神经母细胞瘤(neuroblastoma, NB)免疫疗效差的瓶颈是肿瘤免疫抑制微环境问题。其细胞高表达的双唾液酸神经节苷脂可诱导髓系抑制性细胞(myeloid-derived suppressor cell, MDSC)在微环境中集聚而启动肿瘤免疫抑制；引致NB复发转移的趋化因子CXCL12及其受体CXCR4也可诱导MDSC的集聚。而MDSC是造成肿瘤免疫抑制的主要因素，但在NB中作用机制不清楚。前期研究发现利用特定低剂量化疗药物预处理可干扰肿瘤微环境，消除免疫抑制，提高疗效。本研究中我们拟以MDSC为新靶点，建立C57BL/6j荷瘤小鼠模型，探讨MDSC对效应细胞增殖及杀伤NB细胞活性影响，了解靶向抑制MDSC后 NB微环境状态、CXCL12与CXCR4表达及免疫疗效改善情况，以阐释MDSC调控NB微环境机制，抑制MDSC对NB复发转移和免疫疗效作用，为探索NB免疫新疗法提供理论依据。

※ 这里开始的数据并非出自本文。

(* ===== verification/Admission.v ===== *)
(** * Admission control: [authorization/admission]

    Rate buckets and provisional capacity for the operations that authenticated
    clients submit: [admission.go] and the decoded part of [config.go].

    The controller's mutex makes [Admit] and [Permit.release] atomic, so both
    are functions on the controller's state.  The clock reading and the answer of
    the usage callback are arguments of each call.  Integers are [int] or [int64]
    and wrap around where the code adds. *)

From S2P Require Export Errors GoStrings.

Local Open Scope Z_scope.

Definition maxClientIDBytes : Z := 128.

Record Limits : Type := MkLimits {
  limits_RequestsPerWindow : Z;
  limits_Window : Duration;
  limits_ClientActive : Z;
  limits_ClientPending : Z;
  limits_GlobalActive : Z;
  limits_GlobalExecuting : Z
}.

#[export] Instance Limits_eq_dec : EqDecision Limits.
Proof. solve_decision. Defined.

Record ClientLimits : Type := MkClientLimits {
  cl_RequestsPerWindow : Z;
  cl_Window : Duration;
  cl_Active : Z;
  cl_Pending : Z
}.

(** [Config] *)
Record AdmissionConfig : Type := MkAdmissionConfig {
  config_Default : Limits;
  config_Clients : gmap string ClientLimits
}.

Definition DefaultLimits : Limits := MkLimits 60 minute 25 10 512 64.
Definition DefaultConfig : AdmissionConfig := MkAdmissionConfig DefaultLimits ∅.

Record Usage : Type := MkUsage {
  usage_ClientActive : Z;
  usage_ClientPending : Z;
  usage_GlobalActive : Z;
  usage_GlobalExecuting : Z
}.

(** What an attached [Observer] is told. *)
Inductive Observer : Type :=
| AdmissionAccepted
| AdmissionRejected (code : string).

Record clientState : Type := MkClientState {
  cs_windowStart : Time;
  cs_requests : Z;
  cs_reserved : Z
}.

(** [ctl_observer] is [None] for a nil observer and else what it has been told. *)
Record Controller : Type := MkController {
  ctl_limits : Limits;
  ctl_clientLimits : gmap string ClientLimits;
  ctl_clients : gmap string clientState;
  ctl_globalReserved : Z;
  ctl_observer : option (list Observer)
}.

(** ** Construction *)

(** A nil map has no entries. *)
Definition normalizedConfig (config : AdmissionConfig) : AdmissionConfig :=
  if bool_decide (config_Default config = MkLimits 0 0 0 0 0 0)
     && (Z.of_nat (size (config_Clients config)) =? 0)
  then DefaultConfig else config.

Definition positiveLimits (value : Limits) : bool :=
  (0 <? limits_RequestsPerWindow value) && (0 <? limits_Window value)
  && (0 <? limits_ClientActive value) && (0 <? limits_ClientPending value)
  && (0 <? limits_GlobalActive value) && (0 <? limits_GlobalExecuting value).

Definition hierarchicalLimits (value : Limits) : bool :=
  (limits_ClientPending value <=? limits_ClientActive value)
  && (limits_ClientActive value <=? limits_GlobalActive value)
  && (limits_GlobalExecuting value <=? limits_GlobalActive value).

Definition validLimits (value : Limits) : bool :=
  positiveLimits value && hierarchicalLimits value.

(** [usage] and [now] say whether the callbacks are non-nil. *)
Definition validControllerDependencies (config : AdmissionConfig) (usage now : bool) : bool :=
  usage && now && validLimits (config_Default config).

Definition clientLimitsFrom (value : Limits) : ClientLimits :=
  MkClientLimits (limits_RequestsPerWindow value) (limits_Window value)
    (limits_ClientActive value) (limits_ClientPending value).

Definition validClientLimits (value : ClientLimits) (globalActive : Z) : bool :=
  (0 <? cl_RequestsPerWindow value) && (0 <? cl_Window value)
  && (0 <? cl_Active value) && (0 <? cl_Pending value)
  && (cl_Pending value <=? cl_Active value) && (cl_Active value <=? globalActive).

Definition validClientID (value : string) : bool :=
  negb (is_empty value) && (len value <=? maxClientIDBytes).

(** [&clientState{}] *)
Definition zero_clientState : clientState := MkClientState 0 0 0.

Fixpoint client_states_loop (states : gmap string clientState) (clients : list string)
  : result error (gmap string clientState) :=
  match clients with
  | [] => Ok states
  | client :: rest =>
    let client := trim_space client in
    refuse (negb (validClientID client)) (errorf "admission client identity is invalid" []) ;;;
    refuse (bool_decide (is_Some (states !! client)))
      (errorf "admission client identity is duplicated" []) ;;;
    client_states_loop (<[client := zero_clientState]> states) rest
  end.

Definition clientStates (clients : list string) : result error (gmap string clientState) :=
  client_states_loop ∅ clients.

Section construction.
Context {R : MapRange}.

(** The second loop of [configuredClientLimits]. *)
Fixpoint client_limits_loop (states : gmap string clientState) (globalActive : Z)
    (limits : gmap string ClientLimits) (entries : list (string * ClientLimits))
  : result error (gmap string ClientLimits) :=
  match entries with
  | [] => Ok limits
  | (client, value) :: rest =>
    refuse (bool_decide (states !! client = None) || negb (validClientLimits value globalActive))
      (errorf "admission limits for client %q are invalid" [client]) ;;;
    client_limits_loop states globalActive (<[client := value]> limits) rest
  end.

Definition configuredClientLimits (states : gmap string clientState) (config : AdmissionConfig)
  : result error (gmap string ClientLimits) :=
  let defaults := clientLimitsFrom (config_Default config) in
  client_limits_loop states (limits_GlobalActive (config_Default config))
    ((λ _, defaults) <$> states) (map_range (config_Clients config)).

Definition newConfiguredController (clients : list string) (config : AdmissionConfig)
    (usage now : bool) : result error Controller :=
  let config := normalizedConfig config in
  refuse (negb (validControllerDependencies config usage now))
    (errorf "admission limits, usage reader, and clock are required" []) ;;;
  states ← clientStates clients;
  clientLimits ← configuredClientLimits states config;
  Ok (MkController (config_Default config) clientLimits states 0 None).

(** [time.Now] is never nil. *)
Definition NewConfigured (clients : list string) (config : AdmissionConfig) (usage : bool)
  : result error Controller :=
  newConfiguredController clients config usage true.

(** [admission.New] *)
Definition New (clients : list string) (limits : Limits) (usage : bool)
  : result error Controller :=
  NewConfigured clients (MkAdmissionConfig limits ∅) usage.

(** ** The configuration file *)

Record fileClientLimit : Type := MkFileClientLimit {
  fcl_RequestsPerWindow : Z;
  fcl_WindowSeconds : Z;
  fcl_Active : Z;
  fcl_Pending : Z
}.

Record fileConfig : Type := MkFileConfig {
  fc_RequestsPerWindow : Z;
  fc_WindowSeconds : Z;
  fc_ClientActive : Z;
  fc_ClientPending : Z;
  fc_GlobalActive : Z;
  fc_GlobalExecuting : Z;
  fc_Clients : gmap string fileClientLimit
}.

(** [time.Duration(seconds) * time.Second], a product of [int64]s. *)
Definition duration_of_seconds (seconds : Z) : Duration := wrap64 (seconds * second).

Definition client_limits_of (limits : fileClientLimit) : ClientLimits :=
  MkClientLimits (fcl_RequestsPerWindow limits) (duration_of_seconds (fcl_WindowSeconds limits))
    (fcl_Active limits) (fcl_Pending limits).

Definition config_of (wire : fileConfig) : AdmissionConfig :=
  MkAdmissionConfig
    (MkLimits (fc_RequestsPerWindow wire) (duration_of_seconds (fc_WindowSeconds wire))
       (fc_ClientActive wire) (fc_ClientPending wire)
       (fc_GlobalActive wire) (fc_GlobalExecuting wire))
    (client_limits_of <$> fc_Clients wire).

(** [ParseConfig], whose argument [decoded] is what the strict JSON decoder returns. *)
Definition ParseConfig (decoded : result error fileConfig) (clients : list string)
  : result error AdmissionConfig :=
  match decoded with
  | Err err => Err (Errorf "parse admission config: %w" [] [err])
  | Ok wire =>
    let config := config_of wire in
    _ ← NewConfigured clients config true;
    Ok config
  end.
End construction.

(** ** Admission *)

Definition set_client (client : string) (s : clientState) (c : Controller) : Controller :=
  MkController (ctl_limits c) (ctl_clientLimits c) (<[client := s]> (ctl_clients c))
    (ctl_globalReserved c) (ctl_observer c).

Definition set_globalReserved (n : Z) (c : Controller) : Controller :=
  MkController (ctl_limits c) (ctl_clientLimits c) (ctl_clients c) n (ctl_observer c).

Definition set_observer (observer : option (list Observer)) (c : Controller) : Controller :=
  MkController (ctl_limits c) (ctl_clientLimits c) (ctl_clients c) (ctl_globalReserved c)
    observer.

(** [SetObserver]: a new observer, or nil. *)
Definition SetObserver (attach : bool) (c : Controller) : Controller :=
  set_observer (if attach then Some [] else None) c.

Definition observe (outcome : Observer) (c : Controller) : Controller :=
  set_observer ((λ log, log ++ [outcome]) <$> ctl_observer c) c.

Definition reject (code : string) (c : Controller) : Controller :=
  observe (AdmissionRejected code) c.

(** [errors.As(err, &limit)] for a [*LimitError]: the first code of the tree, and its delay. *)
Fixpoint errors_As_LimitError (e : error) : option (string * Duration) :=
  let first :=
    fix first (l : list error) : option (string * Duration) :=
      match l with
      | [] => None
      | w :: t => match errors_As_LimitError w with Some c => Some c | None => first t end
      end in
  match e with
  | ErrorLimit code retry_after => Some (code, retry_after)
  | Errorf _ _ wrapped => first wrapped
  | ErrorJoin joined => first joined
  | ErrorFailure _ _ _ (Some cause) => errors_As_LimitError cause
  | ErrorPartial cause => errors_As_LimitError cause
  | _ => None
  end.

Definition admissionErrorCode (err : error) : string :=
  match errors_As_LimitError err with Some (code, _) => code | None => "other" end.

(** [Time.Sub] saturates. *)
Definition time_sub (t u : Time) : Duration :=
  Z.max (- max_int64 - 1) (Z.min max_int64 (t - u)).

Definition positiveDuration (value : Duration) : Duration :=
  if value <? second then second else value.

Definition chargeRequest (state : clientState) (limits : ClientLimits) (now : Time)
  : result error unit * clientState :=
  let state :=
    if time_is_zero (cs_windowStart state)
       || negb (time_before now (cs_windowStart state + cl_Window limits))
    then MkClientState now 0 (cs_reserved state) else state in
  if cl_RequestsPerWindow limits <=? cs_requests state
  then (Err (ErrorLimit "submission_rate_limited"
               (positiveDuration (time_sub (cs_windowStart state + cl_Window limits) now))),
        state)
  else (Ok tt, MkClientState (cs_windowStart state) (wrap64 (cs_requests state + 1))
                 (cs_reserved state)).

Definition capacityCode (c : Controller) (state : clientState) (limits : ClientLimits)
    (usage : Usage) : string :=
  if cl_Active limits <=? wrap64 (usage_ClientActive usage + cs_reserved state)
  then "client_operation_limit"
  else if cl_Pending limits <=? wrap64 (usage_ClientPending usage + cs_reserved state)
  then "client_pending_limit"
  else if limits_GlobalActive (ctl_limits c)
            <=? wrap64 (usage_GlobalActive usage + ctl_globalReserved c)
  then "global_operation_limit"
  else if limits_GlobalExecuting (ctl_limits c) <=? usage_GlobalExecuting usage
  then "global_execution_limit"
  else EmptyString.

Definition capacityError (code : string) : error := ErrorLimit code (2 * second).

(** A permit of the controller; [permit_once] says that [once] has run. *)
Record Permit : Type := MkPermit {
  permit_client : string;
  permit_once : bool
}.

(** The provisional reservation at the end of [Admit]. *)
Definition reserve (client : string) (state : clientState) (c : Controller) : Controller :=
  set_globalReserved (wrap64 (ctl_globalReserved c + 1))
    (set_client client
       (MkClientState (cs_windowStart state) (cs_requests state)
          (wrap64 (cs_reserved state + 1))) c).

(** [Admit] at the instant [now]; a client without limits has Go's zero limits. *)
Definition Admit (client : string) (now : Time) (usage : string → result error Usage)
    (c : Controller) : result error Permit * Controller :=
  let client := trim_space client in
  match ctl_clients c !! client with
  | None =>
    (Err (errorf "admission client is not configured" []), reject "client_unconfigured" c)
  | Some state =>
    let limits := default (MkClientLimits 0 0 0 0) (ctl_clientLimits c !! client) in
    let '(charged, state) := chargeRequest state limits now in
    let c := set_client client state c in
    match charged with
    | Err err => (Err err, reject (admissionErrorCode err) c)
    | Ok _ =>
      match usage client with
      | Err err =>
        (Err (Errorf "read operation admission usage: %w" [] [err]),
         reject "store_unavailable" c)
      | Ok usage =>
        let code := capacityCode c state limits usage in
        if negb (is_empty code) then (Err (capacityError code), reject code c)
        else (Ok (MkPermit client false), observe AdmissionAccepted (reserve client state c))
      end
    end
  end.

(** [Permit.release], the whole of [Commit] and of [Release]; [None] is a nil permit. *)
Definition release (p : option Permit) (c : Controller) : option Permit * Controller :=
  match p with
  | None => (None, c)
  | Some p =>
    if permit_once p then (Some p, c)
    else
      let c :=
        match ctl_clients c !! permit_client p with
        | Some state =>
          if 0 <? cs_reserved state
          then set_client (permit_client p)
                 (MkClientState (cs_windowStart state) (cs_requests state)
                    (cs_reserved state - 1)) c
          else c
        | None => c
        end in
      let c := if 0 <? ctl_globalReserved c
               then set_globalReserved (ctl_globalReserved c - 1) c else c in
      (Some (MkPermit (permit_client p) true), c)
  end.

(** ** Interleavings

    The callers of one controller: the permits handed out so far and the calls
    they make, in the order in which they take the mutex. *)

Inductive Call : Type :=
| CallAdmit (client : string) (now : Time) (usage : string → result error Usage)
| CallRelease (permit : nat).

Record Callers : Type := MkCallers {
  callers_controller : Controller;
  callers_permits : list Permit
}.

Definition call (k : Call) (s : Callers) : Callers :=
  match k with
  | CallAdmit client now usage =>
    match Admit client now usage (callers_controller s) with
    | (Ok p, c) => MkCallers c (callers_permits s ++ [p])
    | (Err _, c) => MkCallers c (callers_permits s)
    end
  | CallRelease i =>
    match release (callers_permits s !! i) (callers_controller s) with
    | (Some p, c) => MkCallers c (<[i := p]> (callers_permits s))
    | (None, c) => MkCallers c (callers_permits s)
    end
  end.

Definition calls (ks : list Call) (s : Callers) : Callers := foldl (λ s k, call k s) s ks.
Lemma bucket_ok_release (client : string) (l : ClientLimits) (start : Time) (h : list Time)
    (i : nat) (s : Callers) :
  bucket_ok client l start h (callers_controller s) →
  bucket_ok client l start h (callers_controller (call (CallRelease i) s)).
Proof.
  destruct s as [c ps]. cbn [callers_controller call callers_permits].
  intros (Hl & s & Hs & Hr & Hw). destruct (ps !! i) as [p|]; [|split; eauto].
  unfold release. destruct (permit_once p); [split; eauto|].
  assert (∀ n c', bucket_ok client l start h c' → bucket_ok client l start h
            (set_globalReserved n c')) as Hset by done.
  destruct (ctl_clients c !! permit_client p) as [sp|] eqn:Hp; cbn [callers_controller].
  2: { cbv zeta. destruct (0 <? ctl_globalReserved _); split; eauto. }
  assert (bucket_ok client l start h
            (if 0 <? cs_reserved sp
             then set_client (permit_client p)
                    (MkClientState (cs_windowStart sp) (cs_requests sp) (cs_reserved sp - 1)) c
             else c)) as Hb.
  { destruct (0 <? cs_reserved sp); [|split; eauto]. split; [done|]. cbn.
    destruct (decide (permit_client p = client)) as [He|Hne].
    - rewrite He in *. simplify_eq. eexists. rewrite lookup_insert_eq. split; [done|].
      split; [by apply rate_ok_reserved|done].
    - exists s. by rewrite lookup_insert_ne. }
  cbv zeta. by destruct (0 <? ctl_globalReserved _).
Qed.

Lemma bucket_ok_calls (client : string) (l : ClientLimits) (ks : list Call) (start : Time)
    (h : list Time) (s : Callers) :
  0 < cl_RequestsPerWindow l <= max_int64 → 0 < cl_Window l → 0 < start → clock_from start ks →
  bucket_ok client l start h (callers_controller s) →
  ∃ now, bucket_ok client l now (h ++ admissions client ks s) (callers_controller (calls ks s)).
Proof.
  intros HN HW. revert start h s. induction ks as [|k ks IH]; intros start h s Hst Hks Hb.
  - exists start. cbn. by rewrite app_nil_r.
  - cbn [calls foldl admissions]. change (foldl _ _ _) with (calls ks (call k s)).
    rewrite (assoc_L (++)). destruct k as [name now usage|i]; cbn [clock_from] in Hks.
    + destruct Hks as [Hn Hks]. apply (IH now); [lia|done|]. by eapply bucket_ok_admit.
    + apply (IH start); [done|done|]. cbn [admission_of]. rewrite app_nil_r.
      by apply bucket_ok_release.
Qed.

(** However the callers interleave, a client is admitted at most twice its request
    limit in any interval as long as its window: the rate buckets are reset, not slid,
    and twice the limit is what that costs at worst. *)
Theorem admission_rate_bounded `{R : MapRange} (clients : list string)
    (config : AdmissionConfig) (c : Controller) (ks : list Call) (start : Time)
    (client : string) (limits : ClientLimits) (t : Time) :
  newConfiguredController clients config true true = Ok c →
  ctl_clientLimits c !! client = Some limits → cl_RequestsPerWindow limits <= max_int64 →
  0 < start → clock_from start ks →
  within t (t + cl_Window limits) (admissions client ks (MkCallers c []))
  <= 2 * cl_RequestsPerWindow limits.
Proof.
  intros (_ & C & Z & _)%newConfiguredController_ok Hl Hmax Hst Hks. destruct C as [Hd C].
  specialize (C _ _ Hl). apply validClientLimits_bounds in C as (HN & HW & _).
  assert (client ∈ dom (ctl_clients c)) as [s Hs]%elem_of_dom
    by (rewrite <- Hd; by apply elem_of_dom).
  destruct (bucket_ok_calls client limits ks start [] (MkCallers c [])) as (now & _ & s' & _ & Hr & _);
    try done.
  - split; [done|]. exists s. rewrite (Z _ _ Hs). split; [by rewrite <- (Z _ _ Hs)|]. cbn.
    split; [|lia]. split; cbn; try done; try (unfold within; cbn; lia).
    intros x Hx. by apply not_elem_of_nil in Hx.
  - exact (rate_any _ _ _ Hr t).
Qed.
Lemma validateIntent_ok (registry : Registry) (request : Request) (decision : PolicyDecide.Decision)
    (intent : GrantIntent) :
  validateIntent registry request decision intent = Ok tt →
  ∃ bounds, decision_GrantPolicy decision = Some bounds
    ∧ intent_within registry request bounds intent.
Proof.
  unfold validateIntent. rewrite !seq_ok, !refuse_ok. intros (Ha & Hs & Hb).
  apply negb_false_iff, bool_decide_eq_true in Ha.
  destruct (Registry_Operation _ _) as [spec|] eqn:Es; [|done].
  apply negb_false_iff in Hs.
  destruct (validateGrantBounds _ _) as [[]|e] eqn:Eb; [|done].
  unfold validateGrantBounds in Eb. destruct (decision_GrantPolicy decision) as [bounds|]; [|done].
  rewrite !seq_ok, refuse_ok, !validateTimedBound_ok in Eb.
  destruct Eb as (Hm & Hd & Ht & Hu). apply negb_false_iff, bool_decide_eq_true in Hm.
  exists bounds. split; [done|]. split; [done|]. split; [by exists spec|]. split; [done|].
  split; [done|]. split; [done|]. rewrite Hm. by apply validateUseCount_ok.
Qed.

(** Normalization does not touch bounds that are given. *)
Lemma normalizeGrantRequest_bounds `{R : MapRange} (o : Options) (req req' : GrantRequest) :
  normalizeGrantRequest o req = Ok req' →
  0 < req_Duration req → 0 < req_PendingTimeout req →
  req_Duration req' = req_Duration req ∧ req_PendingTimeout req' = req_PendingTimeout req
  ∧ (req_MaxUses req' = req_MaxUses req
     ∨ req_MaxUses req = Unlimited ∧ req_MaxUses req' = SingleUse).
Proof.
  unfold normalizeGrantRequest. rewrite bind_ok_iff. intros (n & Hn & H) Hd Hp.
  unfold normalizeRequestValues in Hn. rewrite !seq_ok in Hn.
  destruct Hn as (_ & _ & _ & _ & _ & [= <-]).
  unfold normalizeRequestBounds in H. rewrite seq_ok in H. destruct H as [_ H].
  cbn [req_Duration req_PendingTimeout] in H.
  rewrite (proj2 (Z.leb_gt _ _) Hd), (proj2 (Z.leb_gt _ _) Hp) in H.
  unfold normalizeRequestUseLimit in H. rewrite !seq_ok in H. destruct H as (_ & _ & [= <-]).
  cbn. destruct (req_MaxUsesSpecified req); cbn; [by auto|].
  unfold IsUnlimited. destruct (Z.eqb_spec (req_MaxUses req) Unlimited); cbn; auto.
Qed.

(** ** The coordinator of a policy *)

Section coordinated.
Context {R : MapRange}.
Context `{JT : JSON Target} `{JA : JSON StringListMap} `{JM : JSON (gmap string string)}
  `{JE : JSON EventRecord} `{JG : JSON Grant}.
Context (admits : Database → Statement → result error unit)
  (begin_tx : nat → result error unit) (commit_tx : nat → CommitOutcome)
  (plandigest_Digest : string → string).
Context (clock : nat → Time) (new_id : nat → result error string) (o : Options).
(* ===== verification/DecisionService.v ===== *)
(** * The decision service: [authorization/decision/service.go]

    The one path by which operators decide: the constraints of a command are
    normalized, the store applies the decision under the provider's activation
    check, and the outcome is recorded for audit and counted.

    The audit recorder and the observer are outside the model: a call of
    [Decide] returns the events it hands to them, and the recorder's verdict on
    an event is an argument. *)

From stdpp Require Import pretty.
From S2P Require Export GrantsVerdicts.

Local Open Scope Z_scope.

(** [operatorv1.Constraints] *)
Record Constraints : Type := MkConstraints {
  con_DurationSeconds : Z;
  con_MaxUses : OptionalLimit
}.

(** [operatorv1.Decision]; a nil [Constraints] is [None]. *)
Record DecisionCommand : Type := MkDecisionCommand {
  dc_ExpectedRevision : Z;
  dc_IdempotencyKey : string;
  dc_OnBehalfOf : string;
  dc_Constraints : option Constraints;
  dc_CorrelationID : string;
  dc_Binding : string
}.

(** The fields of [audit.Event] that the service sets. *)
Record AuditEvent : Type := MkAuditEvent {
  audit_Broker : string;
  audit_Client : string;
  audit_Operation : string;
  audit_Decision : string;
  audit_GrantID : string;
  audit_Approver : string;
  audit_ErrorCode : string;
  audit_Extensions : gmap string string
}.

(** [Service]; a nil validator, recorder or observer is absent. *)
Record Service : Type := MkService {
  svc_validator : option ActivationCheck;
  svc_broker : string;
  svc_audit : option (AuditEvent → option error);
  svc_observer : bool
}.

(** [decision.Result], the error, and what went to the recorder and the observer. *)
Record ServiceOutcome : Type := MkServiceOutcome {
  so_Result : OperatorDecisionResult;
  so_AuditExportFailed : bool;
  so_err : option error;
  so_audited : list AuditEvent;
  so_observed : list (string * string)
}.

Definition no_constraints : ApprovalConstraints := MkApprovalConstraints 0 Unlimited false.

(** ** Constraints *)

Definition normalizeConstraints (value : option Constraints)
  : result error ApprovalConstraints :=
  match value with
  | None => Ok no_constraints
  | Some c =>
    refuse ((con_DurationSeconds c <? 0) || (Z.quot max_int64 second <? con_DurationSeconds c)
            || (optional_Limit (con_MaxUses c) <? 0)) ErrInvalidCommand ;;;
    Ok (MkApprovalConstraints (wrap64 (con_DurationSeconds c * second))
          (optional_Limit (con_MaxUses c)) (optional_Specified (con_MaxUses c)))
  end.

Definition formatUseLimit (c : ApprovalConstraints) : string :=
  if negb (ac_MaxUsesSpecified c) && negb (IsFinite (ac_MaxUses c)) then EmptyString
  else if IsUnlimited (ac_MaxUses c) then "unlimited"
  else pretty (ac_MaxUses c).

(** ** Outcomes *)

(** The table [classifications] of [decisionErrorCode], in order. *)
Definition classifications : list (string * list error) :=
  [("not_found", [ErrNotFound]);
   ("idempotency_conflict", [ErrIdempotencyConflict]);
   ("constraint_exceeded", [ErrConstraintExceeded]);
   ("invalid_transition", [ErrInvalidTransition; ErrNotPending; ErrNotActive])].

Definition decisionErrorCode (e : error) : string :=
  match errors_As_Failure e with
  | Some f => code_text (failure_Code f)
  | None =>
    match find (λ c : string * list error, existsb (errors_Is e) (snd c)) classifications with
    | Some c => fst c
    | None => "decision_failed"
    end
  end.

(** [Service.validate] *)
Definition validate (s : Service) : ActivationCheck := λ g c,
  match svc_validator s with None => None | Some check => check g c end.

(** [Service.observe] *)
Definition observe (s : Service) (action : string) (err : option error) (replay : bool)
  : list (string * string) :=
  if negb (svc_observer s) then []
  else [(action, match err with
                 | Some _ => "rejected"
                 | None => if replay then "replayed" else "committed"
                 end)].

Definition format_bool (b : bool) : string := if b then "true" else "false".

Definition with_text (key value : string) (m : gmap string string) : gmap string string :=
  if is_empty value then m else <[key := value]> m.

(** The event [Service.record] builds. *)
Definition audit_event (s : Service) (previous current : Grant)
    (action actor onBehalfOf correlationID binding eventCursor : string) (replay : bool)
    (expectedRevision : Z) (constraints : ApprovalConstraints) (err : option error)
  : AuditEvent :=
  let grant := if is_empty (grant_ID current) then previous else current in
  let extensions : gmap string string :=
    list_to_map
      [("binding", binding);
       ("previous_revision", pretty (grant_Revision previous));
       ("previous_status", status_text (grant_Status previous));
       ("current_revision", pretty (grant_Revision current));
       ("current_status", status_text (grant_Status current));
       ("event_cursor", eventCursor);
       ("idempotency_replay", format_bool replay);
       ("expected_revision", pretty expectedRevision);
       ("duration_seconds", pretty (Z.quot (ac_Duration constraints) second));
       ("max_uses", formatUseLimit constraints)] in
  let extensions := with_text "on_behalf_of" onBehalfOf extensions in
  let extensions := with_text "correlation_id" correlationID extensions in
  let extensions :=
    match activation_As err with
    | Some f => <["failure_stage" := stage_text (failure_Stage f)]> extensions
    | None => extensions
    end in
  MkAuditEvent (svc_broker s) (grant_Client grant) (grant_Operation grant) action
    (grant_ID grant) actor
    (match err with Some e => decisionErrorCode e | None => EmptyString end) extensions.

(** [Service.record]: the events recorded and the recorder's error. *)
Definition record (s : Service) (previous current : Grant)
    (action actor onBehalfOf correlationID binding eventCursor : string) (replay : bool)
    (expectedRevision : Z) (constraints : ApprovalConstraints) (err : option error)
  : list AuditEvent * option error :=
  match svc_audit s with
  | None => ([], None)
  | Some recorder =>
    let event := audit_event s previous current action actor onBehalfOf correlationID binding
                   eventCursor replay expectedRevision constraints err in
    ([event], recorder event)
  end.

Section service.
Context {R : MapRange} {GS : GrantStorage} (clock : nat → Time) (o : Options)
  (command_digest : OperatorDecision → string).

(** [current, _ := s.store.Get(id)] *)
Definition get_or_zero (id : string) : Eff Grant :=
  r ← Get clock o id; mret (match r with Ok g => g | Err _ => zero_Grant end).

(** The command [Decide] hands to the store. *)
Definition store_command (id : string) (action : DecisionAction) (actor : string)
    (command : DecisionCommand) (constraints : ApprovalConstraints) : OperatorDecision :=
  MkOperatorDecision id action actor (dc_OnBehalfOf command) (dc_ExpectedRevision command)
    (dc_IdempotencyKey command) constraints (dc_CorrelationID command).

神经母细胞瘤（neuroblastoma, NB）免疫疗效差的瓶颈是肿瘤免疫抑制微环境问题。其细胞高表达的双唾液酸神经节苷脂（disialoganglioside，GD2）可诱导髓系抑制性细胞（myeloid-derived suppressor cell, MDSC）在微环境中集聚而启动肿瘤免疫抑制；引致NB复发转移的趋化因子CXCL12及其受体CXCR4也可诱导MDSC的集聚。而MDSC是造成肿瘤免疫抑制的主要因素，但在NB中作用机制不清楚。本研究以MDSC为新靶点，建立BALB/c荷瘤小鼠模型，体内、外实验探讨MDSC对效应细胞增殖及杀伤NB细胞活性影响，靶向MDSC干扰免疫抑制微环境的可行性及机制、CXCL12与CXCR4表达变化及免疫疗效改善情况。研究发现：MDSC可有效抑制抗原特异性CTL体外杀伤NB细胞，其机制是MDSC可降低CD62L表达来抑制CTL体外增殖、活化和运动而产生免疫耐受，这种抑制作用可通过多柔比星（doxorubicin，DOX）应用而消除；以不同方式（多巴胺或小剂量DOX）靶向抑制MDSC可对肿瘤免疫抑制微环境进行有效调控，影响瘤体中CXCL12及CXCR4表达，抑制肿瘤生长，控制其复发和转移。其机制与促进T细胞增殖、抑制TAM由M1型向M2型极化、降低Treg水平、减弱GD2抗原合成以及调控Jak/STAT信号通路中蛋白表达密切相关；靶向MDSC干扰免疫微环境可提高抗-GD2抗体注射或抗原特异性CTL过继回输治疗NB免疫疗效，其机制与肿瘤HLA-I类抗原和CD8分子表达提高、瘤体中CD8+CTL浸润水平升高、Thl/Th2类细胞因子水平及穿孔素、颗粒酶等杀伤介质分泌增加有关。该研究结果提出了以MDSC为靶点干扰肿瘤微环境增加NB免疫疗效的新方法和新机制，并为探索免疫治疗新药或生物制剂提供了重要理论依据，具有重要科学意义和转化应用前景。